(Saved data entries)
Start of Block

Lemma anchor_loop_post body pos start inner e :
  0 <= start -> e <= blen body -> ops_at body start inner e -> balanced inner ->
  post (loop (length body + 1) (anchor_step body pos e)
          (start, {| an_refs := []; an_qids := []; an_scopes := []; an_anchor := None |}))
    (fun st => anchor_result body pos start inner (an_anchor st)) (fun _ => False).
Proof.
  intros H0 He Hinner Hbal.
  apply (scan_loop body _ fst (fun s => exists run rest, inner = run ++ rest /\ ops_at body start run (fst s) /\
           open_scopes body start run (an_scopes (snd s)) /\
           anchor_result body pos start run (an_anchor (snd s)))); [|done|].
  2: { exists [], inner. split_and!; done. }
  intros [i st] Hi (run & rest & -> & Hrun & Hsc & Hres). cbn [fst snd] in *.
  apply ops_at_app in Hinner as (m & Hm & Hrest). rewrite (ops_at_inj _ _ _ _ _ Hm Hrun) in *.
  unfold anchor_step. destruct rest as [|o rest].
  { cbn [ops_at] in Hrest. subst. destruct (Z.leb_spec (e + 2) e); [lia|].
    cbn [post mret outcome_ret]. by rewrite app_nil_r. }
  destruct Hrest as [Ho Hrest]. pose proof (op_len_pos _ _ _ Ho). pose proof (ops_at_le _ _ _ _ Hrest).
  destruct (Z.leb_spec (i + 2) e); [|lia]. rewrite (read_op_at _ _ _ _ Ho) by lia. cbn [mbind outcome_bind].
  assert (is_Some (depth_run 0 (run ++ [o]))) as [d Hd].
  { revert Hbal. unfold balanced. replace (run ++ o :: rest) with ((run ++ [o]) ++ rest) by by rewrite <-app_assoc.
    rewrite depth_run_app. destruct (depth_run 0 (run ++ [o])); [by eexists|done]. }
  pose proof (open_scopes_step _ _ _ _ _ _ _ Hrun Hsc Ho Hd) as Hstep.
  assert (forall st', anchor_after body pos i o st st' ->
    anchor_result body pos start (run ++ [o]) (an_anchor st')) as Hres'.
  { intros st' Ha. by eapply anchor_result_step. }
  assert (ops_at body start (run ++ [o]) (i + op_len o)) as Hrun' by (apply ops_at_app; exists i; by split).
  destruct (is_end o) eqn:Hend.
  - cbn [post mret outcome_ret fst snd set_scopes an_scopes an_anchor]. split; [lia|split; [lia|]].
    exists (run ++ [o]), rest. rewrite <-app_assoc. split_and!; [done|done|done|].
    apply Hres'. split_and!; [done| |done]. intros Ha. exfalso. revert Ha.
    unfold is_end in Hend. apply bool_decide_eq_true in Hend. apply end_no_anchor. done.
  - apply anchors_post; [done|done|lia|]. intros st' Ha.
    destruct (op_scoped o); cbn [post mret outcome_ret fst snd set_scopes an_scopes an_anchor];
      (split; [lia|split; [lia|]]); exists (run ++ [o]), rest; rewrite <-app_assoc;
      (split_and!; [done|done|by rewrite (proj1 Ha)|by apply Hres']).
Qed.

End of Block

Note how many lines above hold "Hinner" and give that figure alone.

• **The answer**:
2